WHAT YOU SHOULD DO: Copy, exactly and without additions, every line in the records below from the one holding "Definition httpReporterRetryDelay : Z" through the one holding "(** [select] on", both ends included.

Saved data entries
------------------------------------------------------------------------
Fixpoint skip (f : ascii -> bool) (s : string) : string :=
  match s with
  | String c s' => if f c then skip f s' else s
  | "" => ""
  end.

Fixpoint span_digits (s : string) : string * string :=
  match s with
  | String c s' => if is_digit c then (String c (span_digits s').1, (span_digits s').2) else ("", s)
  | "" => ("", "")
  end.

(** The match at the beginning of a line: at least one space, the digits, spaces and the unit. *)
Definition total_here (s : string) : option string :=
  match CutPrefix s "MemTotal:" with
  | None => None
  | Some rest =>
    match rest with
    | String c _ =>
      if re_space c then
        let '(n, after) := span_digits (skip re_space rest) in
        if (n <>s "") && HasPrefix (skip re_space after) "kB" then Some n else None
      else None
    | "" => None
    end
  end.

(** The leftmost match; [start] says whether a line begins here. *)
Fixpoint total_from (start : bool) (s : string) : option string :=
  match (if start then total_here s else None) with
  | Some n => Some n
  | None => match s with String c s => total_from (Ascii.eqb c (ascii_of_nat 10)) s | "" => None end
  end.

Definition meminfoTotal (data : string) : option string := total_from true data.

Definition collectMemoryBytes (root : string) : live (Z + GoErr) :=
  r <- env_call (VReadFile (Join [root; "proc"; "meminfo"])) ;;
  Ret match r with
      | inr err => inr err
      | inl data =>
        inl match meminfoTotal data with
            | None => 0
            | Some n => match Atoi n with None => 0 | Some kb => int64 (kb * 1024) end
            end
      end.

Definition collectCPUCount (root : string) : live (Z + GoErr) :=
  r <- env_call (VReadFile (Join [root; "proc"; "cpuinfo"])) ;;
  Ret match r with
      | inr err => inr err
      | inl data =>
        inl (fold_left (fun count line => if HasPrefix line "processor" then int32 (count + 1) else count)
               (split_on (ascii_of_nat 10) data) 0)
      end.

Definition Collect (root : string) : live (MachineHardwareSpec + GoErr) :=
  disks <- collectDisks root ;;
  match disks with
  | inr err => Ret (inr err)
  | inl disks =>
    nics <- collectNICs root ;;
    match nics with
    | inr err => Ret (inr err)
    | inl nics =>
      memBytes <- collectMemoryBytes root ;;
      match memBytes with
      | inr err => Ret (inr err)
      | inl memBytes =>
        cpuCount <- collectCPUCount root ;;
        Ret match cpuCount with
            | inr err => inr err
            | inl cpuCount => inl (mkHardwareSpec disks nics memBytes cpuCount)
            end
      end
    end
  end.

(** ** The client *)

Definition RegisterPath : string := "/agent/register".
Definition NextPath : string := "/agent/next".
Definition ProgressPath : string := "/agent/progress".

Record NextResponse := mkNextResponse { nx_Action : string; nx_PollIntervalSeconds : Z; nx_Plan : option DeployPlan }.

Class AgentJSON := {
  enc_register : RegisterRequest -> string; dec_register : string -> option (string * string);
  dec_next : string -> option NextResponse;
  enc_progress : ProgressRequest -> string; dec_progress : string -> option string }.

Record RegisterResult := mkRegisterResult { rr_MachineName : string; rr_SessionToken : string }.

Section Client.
Context `{AgentJSON}.

Definition client_url (BaseURL path : string) : string := TrimRight is_slash BaseURL +:+ path.

Definition setCommonHeaders : list (string * string) :=
  [(AgentSchemaVersionHeader, show_dec AgentSchemaVersion); ("Content-Type", "application/json")].

Definition authorized (method url token body : string) : HttpRequest :=
  mkHttpRequest method url (setCommonHeaders ++ [("Authorization", "Bearer " +:+ token)]) body.

(** The first 4096 bytes of the body. *)
Definition statusSummary (y : HttpReply) : string :=
  sprintf "%s: %s" [y_Status y; TrimSpace (String.substring 0 4096 (y_Body y))].

(** One exchange: the body of a 200 reply as [decode] reads it. *)
Definition exchange {A} (doing rejected decoding : string) (q : HttpRequest) (decode : string -> option A) : live (A + GoErr) :=
  r <- env_call (VDo q) ;;
  Ret match r with
      | inr err => inr (wrapf doing [] err)
      | inl y =>
        if negb (y_StatusCode y =? 200) then inr (errorf rejected [statusSummary y])
        else match decode (y_Body y) with
             | None => inr (errorf decoding ["invalid JSON"])
             | Some v => inl v
             end
      end.

Definition Register (BaseURL token : string) (hardware : MachineHardwareSpec) : live (RegisterResult + GoErr) :=
  r <- exchange "registration request failed: %w" "registration rejected: %s" "decoding registration response: %w"
         (authorized "POST" (client_url BaseURL RegisterPath) token (enc_register (mkRegisterRequest hardware))) dec_register ;;
  Ret match r with
      | inr err => inr err
      | inl (machineName, sessionToken) =>
        if machineName =s "" then inr (errorf "registration response has no machine name" [])
        else if sessionToken =s "" then inr (errorf "registration response has no session token" [])
        else inl (mkRegisterResult machineName sessionToken)
      end.

Definition Next (BaseURL sessionToken : string) : live (NextResponse + GoErr) :=
  exchange "poll request failed: %w" "poll rejected: %s" "decoding poll response: %w"
    (authorized "GET" (client_url BaseURL NextPath) sessionToken "") dec_next.

Definition Progress (BaseURL sessionToken : string) (req : ProgressRequest) : live (string + GoErr) :=
  exchange "progress request failed: %w" "progress report rejected: %s" "decoding progress response: %w"
    (authorized "POST" (client_url BaseURL ProgressPath) sessionToken (enc_progress req)) dec_progress.

(** ** Reporting *)

Definition httpReporterMaxAttempts : nat := 3.
Definition httpReporterRetryDelay : Z := 2 * Second.

(** [HTTPReporter]: [rp_aborted] is its [sync.Once], [rp_cancelled] whether
    [Cancel], set for the deploy in progress, was called. *)
Record HTTPReporter := mkReporter { rp_BaseURL : string; rp_SessionToken : string; rp_aborted : bool; rp_cancelled : bool }.
#[export] Instance eta_HTTPReporter : Eta HTTPReporter :=
  fun r => mkReporter (rp_BaseURL r) (rp_SessionToken r) (rp_aborted r) (rp_cancelled r).

(** [r.aborted.Do]. *)
Definition abort (r : HTTPReporter) : HTTPReporter :=
  if rp_aborted r then r else r <| rp_aborted := true |> <| rp_cancelled := true |>.

(** [select] on the deploy's context and a timer. *)
Definition deploy_wait (r : HTTPReporter) (d : Z) : live bool := if rp_cancelled r then Ret true else env_call (VWait d).

Fixpoint report_attempts (n : nat) (r : HTTPReporter) (req : ProgressRequest) (last : option GoErr) : live (option GoErr * HTTPReporter) :=
  match n with
  | O => Ret (last, r)
  | S n =>
    stop <- match last with None => Ret false | Some _ => deploy_wait r httpReporterRetryDelay end ;;
    if (stop : bool) then Ret (last, r)
    else
    resp <- Progress (rp_BaseURL r) (rp_SessionToken r) req ;;
    match resp with
    | inr err => report_attempts n r req (Some err)
    | inl action => Ret (None, if action =s ProgressActionAbort then abort r else r)
    end
  end.

Definition Report (r : HTTPReporter) (req : ProgressRequest) : live (option GoErr * HTTPReporter) :=
  report_attempts httpReporterMaxAttempts r req None.

(** ** Fetching torrents *)

Definition DefaultTorrentFetchRetries : nat := 5.
Definition DefaultTorrentFetchRetryInterval : Z := 2 * Second.

Definition fetchOnce (r : HTTPReporter) (url : string) : live (string + GoErr) :=
  if rp_cancelled r then Ret (inr context_canceled)
  else
  reply <- env_call (VDo (mkHttpRequest "GET" url [] "")) ;;
  Ret match reply with
      | inr err => inr err
      | inl y =>
        if negb (y_StatusCode y =? 200) then inr (errorf "unexpected status %s" [y_Status y])
        else match y_BodyErr y with Some err => inr err | None => inl (y_Body y) end
      end.

Fixpoint fetch_attempts (n : nat) (first : bool) (r : HTTPReporter) (url : string) (last : GoErr) : live (string + GoErr) :=
  match n with
  | O => Ret (inr (wrapf "fetching %s after %d attempts: %w" [url; show_dec (Z.of_nat DefaultTorrentFetchRetries)] last))
  | S n =>
    stop <- (if first then Ret false else deploy_wait r DefaultTorrentFetchRetryInterval) ;;
    if (stop : bool) then Ret (inr context_canceled)
    else
    body <- fetchOnce r url ;;
    match body with
    | inl body => Ret (inl body)
    | inr err => fetch_attempts n false r url err
    end
  end.

Definition FetchTorrent (r : HTTPReporter) (url : string) : live (string + GoErr) :=
  fetch_attempts DefaultTorrentFetchRetries true r url context_canceled.

(** ** The local daemon *)

Definition DefaultEzioBinary : string := "ezio".
Definition DefaultEzioListenAddress : string := "127.0.0.1:9001".
Definition DefaultEzioReadyTimeout : Z := 10 * Second.
Definition DefaultMeminfoPath : string := "/proc/meminfo".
------------------------------------------------------------------------
TASK ANSWER:
Definition httpReporterRetryDelay : Z := 2 * Second.

(** [HTTPReporter]: [rp_aborted] is its [sync.Once], [rp_cancelled] whether
    [Cancel], set for the deploy in progress, was called. *)
Record HTTPReporter := mkReporter { rp_BaseURL : string; rp_SessionToken : string; rp_aborted : bool; rp_cancelled : bool }.
#[export] Instance eta_HTTPReporter : Eta HTTPReporter :=
  fun r => mkReporter (rp_BaseURL r) (rp_SessionToken r) (rp_aborted r) (rp_cancelled r).

(** [r.aborted.Do]. *)
Definition abort (r : HTTPReporter) : HTTPReporter :=
  if rp_aborted r then r else r <| rp_aborted := true |> <| rp_cancelled := true |>.

(** [select] on the deploy's context and a timer. *)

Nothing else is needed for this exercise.